Segment Start: SUPPLIED INFORMATION

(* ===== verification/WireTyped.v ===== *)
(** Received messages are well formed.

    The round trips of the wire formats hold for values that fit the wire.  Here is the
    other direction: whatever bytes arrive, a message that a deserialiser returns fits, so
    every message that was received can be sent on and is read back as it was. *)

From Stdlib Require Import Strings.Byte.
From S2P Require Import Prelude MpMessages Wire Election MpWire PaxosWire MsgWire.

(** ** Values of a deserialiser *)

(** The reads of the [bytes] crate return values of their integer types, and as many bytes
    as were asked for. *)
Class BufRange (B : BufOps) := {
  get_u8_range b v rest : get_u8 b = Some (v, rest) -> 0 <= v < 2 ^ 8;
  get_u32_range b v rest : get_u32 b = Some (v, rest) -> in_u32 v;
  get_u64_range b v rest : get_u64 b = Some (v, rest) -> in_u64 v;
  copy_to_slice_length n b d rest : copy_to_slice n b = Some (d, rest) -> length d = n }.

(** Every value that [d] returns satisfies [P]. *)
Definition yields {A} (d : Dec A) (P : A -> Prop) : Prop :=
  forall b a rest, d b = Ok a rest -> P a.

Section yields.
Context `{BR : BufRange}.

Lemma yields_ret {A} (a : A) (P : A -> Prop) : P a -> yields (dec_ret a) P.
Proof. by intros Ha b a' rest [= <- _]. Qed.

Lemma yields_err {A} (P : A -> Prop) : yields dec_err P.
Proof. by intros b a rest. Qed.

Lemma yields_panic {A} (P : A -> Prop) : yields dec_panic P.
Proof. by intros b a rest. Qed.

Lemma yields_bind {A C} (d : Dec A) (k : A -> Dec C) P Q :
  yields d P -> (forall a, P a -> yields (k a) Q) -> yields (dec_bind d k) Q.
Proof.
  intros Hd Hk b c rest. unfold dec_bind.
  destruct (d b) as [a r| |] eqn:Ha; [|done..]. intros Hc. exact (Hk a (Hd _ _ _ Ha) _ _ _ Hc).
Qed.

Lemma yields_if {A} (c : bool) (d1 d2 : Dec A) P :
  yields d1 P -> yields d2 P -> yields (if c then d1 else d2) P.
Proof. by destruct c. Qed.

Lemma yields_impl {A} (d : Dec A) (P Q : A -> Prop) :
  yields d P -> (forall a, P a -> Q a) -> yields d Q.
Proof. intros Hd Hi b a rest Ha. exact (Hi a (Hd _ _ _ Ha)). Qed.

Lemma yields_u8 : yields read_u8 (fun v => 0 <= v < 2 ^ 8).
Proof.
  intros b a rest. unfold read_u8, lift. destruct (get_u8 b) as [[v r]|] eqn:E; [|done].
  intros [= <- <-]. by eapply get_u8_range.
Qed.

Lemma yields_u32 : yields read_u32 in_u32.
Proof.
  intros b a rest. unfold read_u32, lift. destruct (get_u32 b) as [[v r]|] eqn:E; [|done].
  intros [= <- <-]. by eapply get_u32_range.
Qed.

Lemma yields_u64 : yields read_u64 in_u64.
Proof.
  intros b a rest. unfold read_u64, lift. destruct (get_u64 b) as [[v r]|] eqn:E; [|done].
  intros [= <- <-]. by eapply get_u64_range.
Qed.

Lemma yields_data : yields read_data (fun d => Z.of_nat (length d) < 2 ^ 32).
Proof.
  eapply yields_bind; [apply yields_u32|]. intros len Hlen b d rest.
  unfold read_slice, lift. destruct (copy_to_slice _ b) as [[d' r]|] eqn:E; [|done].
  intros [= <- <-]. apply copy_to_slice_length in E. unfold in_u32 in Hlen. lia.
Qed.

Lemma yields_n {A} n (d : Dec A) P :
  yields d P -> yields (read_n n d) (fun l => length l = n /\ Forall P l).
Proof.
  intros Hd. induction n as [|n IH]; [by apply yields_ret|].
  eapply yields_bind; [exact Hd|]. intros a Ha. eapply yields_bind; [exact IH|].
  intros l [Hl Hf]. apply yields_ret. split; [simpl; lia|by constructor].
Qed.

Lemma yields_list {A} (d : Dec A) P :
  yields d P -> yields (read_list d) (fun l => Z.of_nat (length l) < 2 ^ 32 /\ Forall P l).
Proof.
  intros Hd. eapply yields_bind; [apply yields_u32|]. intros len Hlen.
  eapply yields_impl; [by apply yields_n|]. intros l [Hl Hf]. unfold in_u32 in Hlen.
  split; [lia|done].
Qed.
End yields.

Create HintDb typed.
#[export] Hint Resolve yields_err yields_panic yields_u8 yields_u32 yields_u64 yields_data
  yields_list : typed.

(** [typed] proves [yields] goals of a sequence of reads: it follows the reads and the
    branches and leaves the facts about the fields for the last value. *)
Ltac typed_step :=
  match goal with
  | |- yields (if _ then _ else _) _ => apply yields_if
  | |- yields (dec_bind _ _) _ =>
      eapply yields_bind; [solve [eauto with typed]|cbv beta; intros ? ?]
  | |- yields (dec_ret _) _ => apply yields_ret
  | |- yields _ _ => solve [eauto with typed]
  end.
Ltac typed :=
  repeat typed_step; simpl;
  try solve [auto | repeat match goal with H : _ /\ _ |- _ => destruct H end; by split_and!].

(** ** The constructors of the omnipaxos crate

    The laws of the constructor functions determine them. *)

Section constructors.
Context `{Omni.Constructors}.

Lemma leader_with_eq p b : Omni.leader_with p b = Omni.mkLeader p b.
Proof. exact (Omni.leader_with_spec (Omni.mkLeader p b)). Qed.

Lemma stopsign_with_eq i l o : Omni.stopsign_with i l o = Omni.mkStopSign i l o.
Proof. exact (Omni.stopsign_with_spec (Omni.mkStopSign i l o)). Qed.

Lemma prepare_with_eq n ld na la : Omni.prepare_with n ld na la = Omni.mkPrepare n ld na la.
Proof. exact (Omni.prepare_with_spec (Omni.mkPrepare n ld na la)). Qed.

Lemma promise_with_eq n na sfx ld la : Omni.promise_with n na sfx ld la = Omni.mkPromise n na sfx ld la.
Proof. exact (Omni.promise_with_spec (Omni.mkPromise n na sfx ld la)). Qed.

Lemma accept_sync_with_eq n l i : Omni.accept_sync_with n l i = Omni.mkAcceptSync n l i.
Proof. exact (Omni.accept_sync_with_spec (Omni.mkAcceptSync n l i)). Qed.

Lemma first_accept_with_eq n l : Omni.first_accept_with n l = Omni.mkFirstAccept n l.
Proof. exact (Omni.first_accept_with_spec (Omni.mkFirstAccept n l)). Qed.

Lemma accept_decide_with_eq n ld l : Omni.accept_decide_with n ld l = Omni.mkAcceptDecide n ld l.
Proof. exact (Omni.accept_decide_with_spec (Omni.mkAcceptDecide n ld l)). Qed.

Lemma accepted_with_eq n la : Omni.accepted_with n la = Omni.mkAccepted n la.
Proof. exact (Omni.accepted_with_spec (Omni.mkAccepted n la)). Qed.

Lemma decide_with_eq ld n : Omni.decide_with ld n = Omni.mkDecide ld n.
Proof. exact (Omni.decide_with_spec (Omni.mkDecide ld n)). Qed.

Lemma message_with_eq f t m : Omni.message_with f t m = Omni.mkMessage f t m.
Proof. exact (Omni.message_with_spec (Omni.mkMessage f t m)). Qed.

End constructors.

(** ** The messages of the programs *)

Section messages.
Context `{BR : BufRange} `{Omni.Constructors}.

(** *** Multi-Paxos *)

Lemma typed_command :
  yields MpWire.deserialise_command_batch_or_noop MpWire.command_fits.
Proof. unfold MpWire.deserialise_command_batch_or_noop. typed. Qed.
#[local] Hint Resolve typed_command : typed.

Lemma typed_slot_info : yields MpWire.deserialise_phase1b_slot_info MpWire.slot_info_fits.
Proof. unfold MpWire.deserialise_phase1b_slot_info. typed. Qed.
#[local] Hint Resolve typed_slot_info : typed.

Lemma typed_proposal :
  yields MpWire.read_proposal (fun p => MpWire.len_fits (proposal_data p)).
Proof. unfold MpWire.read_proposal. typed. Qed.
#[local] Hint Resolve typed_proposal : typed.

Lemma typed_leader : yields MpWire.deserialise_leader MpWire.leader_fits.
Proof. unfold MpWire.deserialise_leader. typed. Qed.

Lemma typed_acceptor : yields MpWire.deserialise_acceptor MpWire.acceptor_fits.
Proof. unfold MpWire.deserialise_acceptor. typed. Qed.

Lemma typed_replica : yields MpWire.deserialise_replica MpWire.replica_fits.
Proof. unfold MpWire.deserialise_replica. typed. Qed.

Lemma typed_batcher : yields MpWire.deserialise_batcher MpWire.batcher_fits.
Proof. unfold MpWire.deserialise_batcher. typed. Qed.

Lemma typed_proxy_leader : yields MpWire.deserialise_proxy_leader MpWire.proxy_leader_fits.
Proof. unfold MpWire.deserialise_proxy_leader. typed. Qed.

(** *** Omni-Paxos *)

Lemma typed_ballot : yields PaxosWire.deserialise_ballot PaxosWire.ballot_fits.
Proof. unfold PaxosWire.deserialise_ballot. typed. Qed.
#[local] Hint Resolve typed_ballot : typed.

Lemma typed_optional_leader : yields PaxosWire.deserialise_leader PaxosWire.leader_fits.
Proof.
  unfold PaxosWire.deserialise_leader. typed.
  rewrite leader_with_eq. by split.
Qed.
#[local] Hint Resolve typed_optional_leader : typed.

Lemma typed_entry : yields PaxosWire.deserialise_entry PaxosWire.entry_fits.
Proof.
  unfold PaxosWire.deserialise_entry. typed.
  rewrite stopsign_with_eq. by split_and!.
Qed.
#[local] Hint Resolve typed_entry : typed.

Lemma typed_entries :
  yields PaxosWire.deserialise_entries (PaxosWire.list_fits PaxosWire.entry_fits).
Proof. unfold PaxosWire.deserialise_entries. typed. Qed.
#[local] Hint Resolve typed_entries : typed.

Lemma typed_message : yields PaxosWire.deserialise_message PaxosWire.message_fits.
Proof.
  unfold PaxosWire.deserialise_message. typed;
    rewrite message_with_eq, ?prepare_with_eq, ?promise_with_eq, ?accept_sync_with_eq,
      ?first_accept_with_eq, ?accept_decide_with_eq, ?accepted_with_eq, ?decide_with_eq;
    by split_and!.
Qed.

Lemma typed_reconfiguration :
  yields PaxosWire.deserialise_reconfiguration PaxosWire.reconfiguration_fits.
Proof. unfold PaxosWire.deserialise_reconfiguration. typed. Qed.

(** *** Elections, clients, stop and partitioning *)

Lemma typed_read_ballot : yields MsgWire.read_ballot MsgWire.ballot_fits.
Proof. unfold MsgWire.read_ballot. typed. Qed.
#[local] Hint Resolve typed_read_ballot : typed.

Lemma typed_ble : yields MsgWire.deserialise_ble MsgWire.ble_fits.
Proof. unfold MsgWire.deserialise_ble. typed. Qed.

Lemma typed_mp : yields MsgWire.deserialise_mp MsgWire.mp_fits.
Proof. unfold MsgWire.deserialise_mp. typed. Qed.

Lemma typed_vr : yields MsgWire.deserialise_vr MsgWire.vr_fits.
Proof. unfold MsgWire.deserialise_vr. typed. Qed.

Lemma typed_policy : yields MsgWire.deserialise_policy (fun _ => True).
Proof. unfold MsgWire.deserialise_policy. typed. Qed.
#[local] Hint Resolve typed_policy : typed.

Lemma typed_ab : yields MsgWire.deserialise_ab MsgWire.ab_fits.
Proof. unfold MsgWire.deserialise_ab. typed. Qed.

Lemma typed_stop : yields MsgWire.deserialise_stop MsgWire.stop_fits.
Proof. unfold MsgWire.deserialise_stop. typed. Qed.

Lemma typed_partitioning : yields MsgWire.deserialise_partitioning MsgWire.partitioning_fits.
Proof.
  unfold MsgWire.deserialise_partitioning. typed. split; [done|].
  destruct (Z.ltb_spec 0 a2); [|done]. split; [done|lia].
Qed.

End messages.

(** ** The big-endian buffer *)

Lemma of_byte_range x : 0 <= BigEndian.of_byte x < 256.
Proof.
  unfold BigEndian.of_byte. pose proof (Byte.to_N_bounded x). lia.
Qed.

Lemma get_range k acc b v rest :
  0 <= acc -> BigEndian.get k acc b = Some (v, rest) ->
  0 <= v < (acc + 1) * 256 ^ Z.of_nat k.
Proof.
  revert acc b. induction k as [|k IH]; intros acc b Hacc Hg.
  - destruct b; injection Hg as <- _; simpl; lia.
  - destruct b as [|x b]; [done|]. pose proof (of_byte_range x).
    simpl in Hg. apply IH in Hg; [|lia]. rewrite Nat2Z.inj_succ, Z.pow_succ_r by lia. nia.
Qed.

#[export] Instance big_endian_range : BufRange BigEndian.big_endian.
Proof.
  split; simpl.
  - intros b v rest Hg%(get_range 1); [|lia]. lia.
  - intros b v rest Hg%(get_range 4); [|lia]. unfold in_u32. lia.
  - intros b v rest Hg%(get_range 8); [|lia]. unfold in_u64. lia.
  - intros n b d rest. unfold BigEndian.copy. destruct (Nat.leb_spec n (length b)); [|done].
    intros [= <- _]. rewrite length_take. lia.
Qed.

Segment End: SUPPLIED INFORMATION

▶ [ACTIVITY]: Find the lines in the entries above where "match" occurs, and copy each of them.

▶ [ANSWER TO THIS PROBLEM]:
  match goal with
  try solve [auto | repeat match goal with H : _ /\ _ |- _ => destruct H end; by split_and!].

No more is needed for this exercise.